Like they did not want my dad marrying my mother. So she learned how to cook to get love.
Yeah.
And it's like that's a version of love for me.
Of course. Well, it's also like learning the language. It's a it's love. It's a way to honor people. It's a way to show respect to people.
It's a way to mother them. Yes.
It's a way to take care of them.
Yes.
I've always, yeah.
I love that.
So I've always loved food.
I've always loved recipes.
I've always loved cooking from a very young age.
So it just seemed natural to then just do it on TV.
Yeah.
I don't know what I was thinking, but it worked.
I love that.
I wish I had a little more of that thing you do, which is you don't just do what you love at home.
You take it out into the world.
I think you do that.
Kind of.
Yes, you do.
But it's funny because, you know, my partner said this to me.
We'd known each other for so many years.
But she pointed out to me, she was like,
you were always the first person I called when I had, like, a question about a cause
or something needed to happen.
You have all this other really cool shit that you do,
and you're actually very funny.
But, like, you seem just like this very serious political commentator in the world.
And I was like, do I?
I'm also, like, kind of a dork.
And I do love to cook for people.
and I'm like at the flea market every Sunday, you know, treasure hunting for trinkets.
And it's funny to realize when you have a version of a public life that people might only know a little sliver of you.
For sure.
And so I really admire.
And you have a very full life.
I do.
You enjoy things that you enjoy.
Yeah.
And sharing that with people, all of a sudden you start to develop a community because like, oh, I like that too.
Well, you remind me to share more.
Yeah, yeah.
And I want to do that.
And I'm curious about how you're doing it.
I mean, you've built a new digital platform.
Right.
I love that it's called Valerie's place.
Because I feel like it could be like, oh, let's go to Valerie's place.
Exactly.
That's like a one.
It's any place with your community.
And I know cooking is a big part of it.
I know you're cooking, you know, on live streams with fans.
What else is happening there?
What does it mean to invite people into your digital house?
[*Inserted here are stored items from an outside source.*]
Lemma refactor_test_file_frame_witness :
  let w := World {[ "tests/a.rs"%string := Samples.nested_file;
                    "tests/b.rs"%string := Samples.scenario_a_file ]} [] in
  files (Samples.after_run "tests/a.rs" w) !! "tests/b.rs"%string
  = files w !! "tests/b.rs"%string.
Proof.
  intros w.
  apply (refactor_test_file_frame "tests/a.rs" w
           (Samples.after_run "tests/a.rs" w) true);
    [vm_compute; reflexivity | discriminate | discriminate].
Defined.

End WasmFacts.

(** ** The [main] functions *)

Module MainFacts.

Import Wasm Main Notions.

Lemma wasm_loop_frame : forall test_files total w n w',
  wasm_loop test_files total w = Some (n, w') ->
  total <= n /\ n <= total + length test_files
  /\ forall p,
       (forall f, In f test_files ->
                  p <> f /\ p <> (f +:+ ".backup")%string) ->
       files w' !! p = files w !! p.
Proof.
  induction test_files as [|f rest IH]; intros total w n w' H; simpl in H.
  - injection H as <- <-. simpl. repeat split; lia || reflexivity.
  - destruct (refactor_test_file f w) as [[result w1]|] eqn:E; [|discriminate].
    assert (Hrest : exists t, t <= total + 1 /\ total <= t
                              /\ wasm_loop rest t w1 = Some (n, w')).
    { destruct result; eexists; (split; [|split; [|exact H]]); lia. }
    destruct Hrest as (t & Ht1 & Ht2 & Hloop).
    apply IH in Hloop as (Hn1 & Hn2 & Hframe). simpl.
    repeat split; try lia.
    intros p Hp. rewrite Hframe.
    + apply (WasmFacts.refactor_test_file_unrelated f p w w1 result E);
        apply (Hp f); now left.
    + intros f' Hf'. apply Hp. now right.
Qed.

Lemma has_slash_append f t :
  has_slash (f +:+ t) = has_slash f || has_slash t.
Proof.
  induction f as [|c f IH]; [reflexivity|].
  change (String c f +:+ t)%string with (String c (f +:+ t)).
  simpl. now rewrite IH, orb_assoc.
Qed.

Lemma basename_plain t : has_slash t = false -> basename t = t.
Proof.
  destruct t as [|c t]; [reflexivity|]. simpl.
  intros H. apply orb_false_iff in H as [Hc Ht]. now rewrite Ht, Hc.
Qed.

(** The base name of a backup path is the base name of the path followed
    by [.backup]. *)
Lemma basename_append f t :
  has_slash t = false -> basename (f +:+ t) = (basename f +:+ t)%string.
Proof.
  intros Ht. induction f as [|c f IH].
  - now apply basename_plain.
  - change (String c f +:+ t)%string with (String c (f +:+ t)).
    simpl. rewrite has_slash_append, Ht, orb_false_r.
    destruct (has_slash f); [exact IH|].
    destruct (chr_eqb c slash); reflexivity.
Qed.

Lemma ends_in_backup_append x : ends_in_backup (x +:+ ".backup") = true.
Proof.
  induction x as [|c x IH]; [reflexivity|].
  change (String c x +:+ ".backup")%string with (String c (x +:+ ".backup")).
  simpl. rewrite IH. apply orb_true_r.
Qed.

Lemma text_eqb_eq a : forall b, text_eqb a b = true -> a = b.
Proof.
  induction a as [|x a IH]; intros [|y b] H; simpl in H;
    try discriminate; [reflexivity|].
  apply andb_true_iff in H as [Hxy Hab].
  apply chr_eqb_true in Hxy. subst y. f_equal. now apply IH.
Qed.

Lemma txt_inj a b : txt a = txt b -> a = b.
Proof.
  unfold txt. intros H. apply (f_equal string_of_list_ascii) in H.
  now rewrite !string_of_list_ascii_of_string in H.
Qed.

(** No exempted file name ends in [.backup]. *)
Lemma exempt_not_backup name :
  is_platform_specific_file (txt name) = true -> ends_in_backup name = false.
Proof.
  unfold is_platform_specific_file, mem. rewrite existsb_exists.
  intros (n & Hin & Heq). apply text_eqb_eq in Heq.
  unfold PLATFORM_SPECIFIC_FILES in Hin.
  destruct Hin as [Hin|[Hin|[Hin|[Hin|[Hin|[]]]]]];
    rewrite <- Hin in Heq; apply txt_inj in Heq; subst name; reflexivity.
Qed.

Lemma wasm_test_files_spec glob_result f :
  In f (wasm_test_files glob_result) ->
  In f glob_result /\ is_platform_specific_file (txt (basename f)) = false.
Proof.
  unfold wasm_test_files. rewrite filter_In, negb_true_iff. tauto.
Qed.

(** X11. [main] of refactor_tests_for_wasm.py never changes a file whose
    name is in [PLATFORM_SPECIFIC_FILES], whether the glob lists it or not:
    such a file is neither refactored nor used as another file's backup.
    The count it reports is at most the number of files of the glob. *)
Theorem wasm_main_spares_exempt
  (glob_result : list string) (w w' : world) (n : nat) (p : string) :
  wasm_main glob_result w = Some (n, w') ->
  is_platform_specific_file (txt (basename p)) = true ->
  files w' !! p = files w !! p /\ n <= length glob_result.
Proof.
  unfold wasm_main. intros H Hp.
  apply wasm_loop_frame in H as (_ & Hn & Hframe). split.
  - apply Hframe. intros f Hf.
    apply wasm_test_files_spec in Hf as [_ Hf]. split.
    + intros ->. congruence.
    + intros ->. apply exempt_not_backup in Hp.
      rewrite basename_append in Hp by reflexivity.
      now rewrite ends_in_backup_append in Hp.
  - simpl in Hn. etransitivity; [exact Hn|].
    unfold wasm_test_files. apply filter_length_le.
Qed.

Lemma wasm_main_spares_exempt_witness :
  let w := World {[ "tests/a.rs"%string := Samples.nested_file;
                    "tests/engine_tests.rs"%string := Samples.nested_file ]} []
  in
  exists w',
    wasm_main ["tests/a.rs"; "tests/engine_tests.rs"]%string w = Some (1, w')
    /\ files w' !! "tests/engine_tests.rs"%string = Some Samples.nested_file
    /\ files w' !! "tests/a.rs"%string
       = Some Samples.nested_file_wasm_output.
Proof.
  intros w. eexists. split; [vm_compute; reflexivity|]. split.
  - refine (proj1 (wasm_main_spares_exempt
                     ["tests/a.rs"; "tests/engine_tests.rs"]%string w _ 1
                     "tests/engine_tests.rs" _ _)); vm_compute; reflexivity.
  - vm_compute. reflexivity.
Defined.

End MainFacts.

(** ** What the matcher finds *)

Module ReFacts.

Import ReSem Notions.

Lemma star_greedy_sound {A} p s : forall i k (a : A),
  star_greedy p s i k = Some a ->
  exists w s', s = w ++ s' /\ Forall (fun c => p c = true) w
               /\ k s' (i + length w) = Some a.
Proof.
  induction s as [|c s IH]; intros i k a H; simpl in H.
  - exists [], []. simpl. rewrite Nat.add_0_r. auto.
  - destruct (p c) eqn:Hp.
    + destruct (star_greedy p s (S i) k) as [a'|] eqn:E.
      * injection H as ->. apply IH in E as (w & s' & -> & Hw & Hk).
        exists (c :: w), s'. repeat split; [now constructor|].
        simpl. now rewrite Nat.add_succ_r.
      * exists [], (c :: s). simpl. rewrite Nat.add_0_r. auto.
    + exists [], (c :: s). simpl. rewrite Nat.add_0_r. auto.
Qed.

Lemma star_lazy_sound {A} p s : forall i k (a : A),
  star_lazy p s i k = Some a ->
  exists w s', s = w ++ s' /\ Forall (fun c => p c = true) w
               /\ k s' (i + length w) = Some a.
Proof.
  induction s as [|c s IH]; intros i k a H; simpl in H.
  - destruct (k [] i) eqn:E; [|discriminate]. injection H as ->.
    exists [], []. simpl. rewrite Nat.add_0_r. auto.
  - destruct (k (c :: s) i) eqn:E.
    + injection H as ->. exists [], (c :: s). simpl.
      rewrite Nat.add_0_r. auto.
    + destruct (p c) eqn:Hp; [|discriminate].
      apply IH in H as (w & s' & -> & Hw & Hk).
      exists (c :: w), s'. repeat split; [now constructor|].
      simpl. now rewrite Nat.add_succ_r.
Qed.

(** The matcher is sound: when it succeeds it has read a text the pattern
    matches, put the spans of the groups in front of those it had, and
    gone on with what follows that text. *)
Lemma run_sound {A} r : forall s i g k (a : A),
  run r s i g k = Some a ->
  exists w s' g1,
    s = w ++ s' /\ matches r i w g1
    /\ k s' (i + length w) (g1 ++ g) = Some a.
Proof.
  induction r as [l | p | p | p | p | r IH | r1 IH1 r2 IH2 | n r IH];
    intros s i g k a H; simpl in H.
  - destruct (strip_prefix l s) as [s'|] eqn:E; [|discriminate].
    apply strip_prefix_inv in E. exists l, s', []. simpl. auto.
  - destruct s as [|c s]; [discriminate|].
    destruct (p c) eqn:Hp; [|discriminate].
    exists [c], s, []. simpl. rewrite Nat.add_1_r. eauto 7.
  - apply star_greedy_sound in H as (w & s' & -> & Hw & Hk).
    exists w, s', []. simpl. auto.
  - destruct s as [|c s]; [discriminate|].
    destruct (p c) eqn:Hp; [|discriminate].
    apply star_greedy_sound in H as (w & s' & -> & Hw & Hk).
    exists (c :: w), s', []. simpl. rewrite Nat.add_succ_r.
    repeat split; [discriminate|now constructor|exact Hk].
  - apply star_lazy_sound in H as (w & s' & -> & Hw & Hk).
    exists w, s', []. simpl. auto.
  - destruct (run r s i g k) as [a'|] eqn:E.
    + injection H as ->. apply IH in E as (w & s' & g1 & -> & Hl & Hk).
      exists w, s', g1. simpl. auto.
    + exists [], s, []. simpl. rewrite Nat.add_0_r. auto.
  - apply IH1 in H as (w1 & s1 & g1 & -> & Hl1 & H).
    apply IH2 in H as (w2 & s2 & g2 & -> & Hl2 & H).
    exists (w1 ++ w2), s2, (g2 ++ g1). repeat split.
    + now rewrite app_assoc.
    + simpl. exists w1, w2, g1, g2. auto.
    + rewrite length_app, Nat.add_assoc, <- app_assoc. exact H.
  - apply IH in H as (w & s' & g1 & -> & Hl & Hk).
    exists w, s', ((n, (i, i + length w)) :: g1). repeat split.
    + simpl. eauto.
    + exact Hk.
Qed.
Well, it's, I love, I love cooking for people. So I've got three different shows where I cook meals for one, which are my small little things that make it, I just want you to show you how easy it is to cook in the kitchen. It's just so darn easy. And people make it more complicated than it needs to be and it's not super easy. I'm also cooking with my culinary producer, Sophie, who she does my, she helps me do my cookbooks. She was the culinary producer on my show when I was on Food Network. So I brought her in, and I was, and I was,
we have all of my old food network shows on my platform.
And you can go to those and you can find a recipe that you want through ingredient,
whatever you want to do, find the show that you want to watch.
And then I'm also taking recipes from that show and reheating them with Sophie.
So we're showing a new way to cook them, different things that I've learned through the years.
And then there's just a good old straight, you know, ITK in the kitchen with Valerie cooking,
now Val's cooking.
So we've got all the cooking you want.
I have a book group that I want to start.
because I've been in a book group for almost 30 years with my girlfriends.
Really?
And I love it.
I love a good book.
I love how it can take you away.
And I also like books that I'm not crazy about because that usually ends up being the book
that we have the greatest conversation about.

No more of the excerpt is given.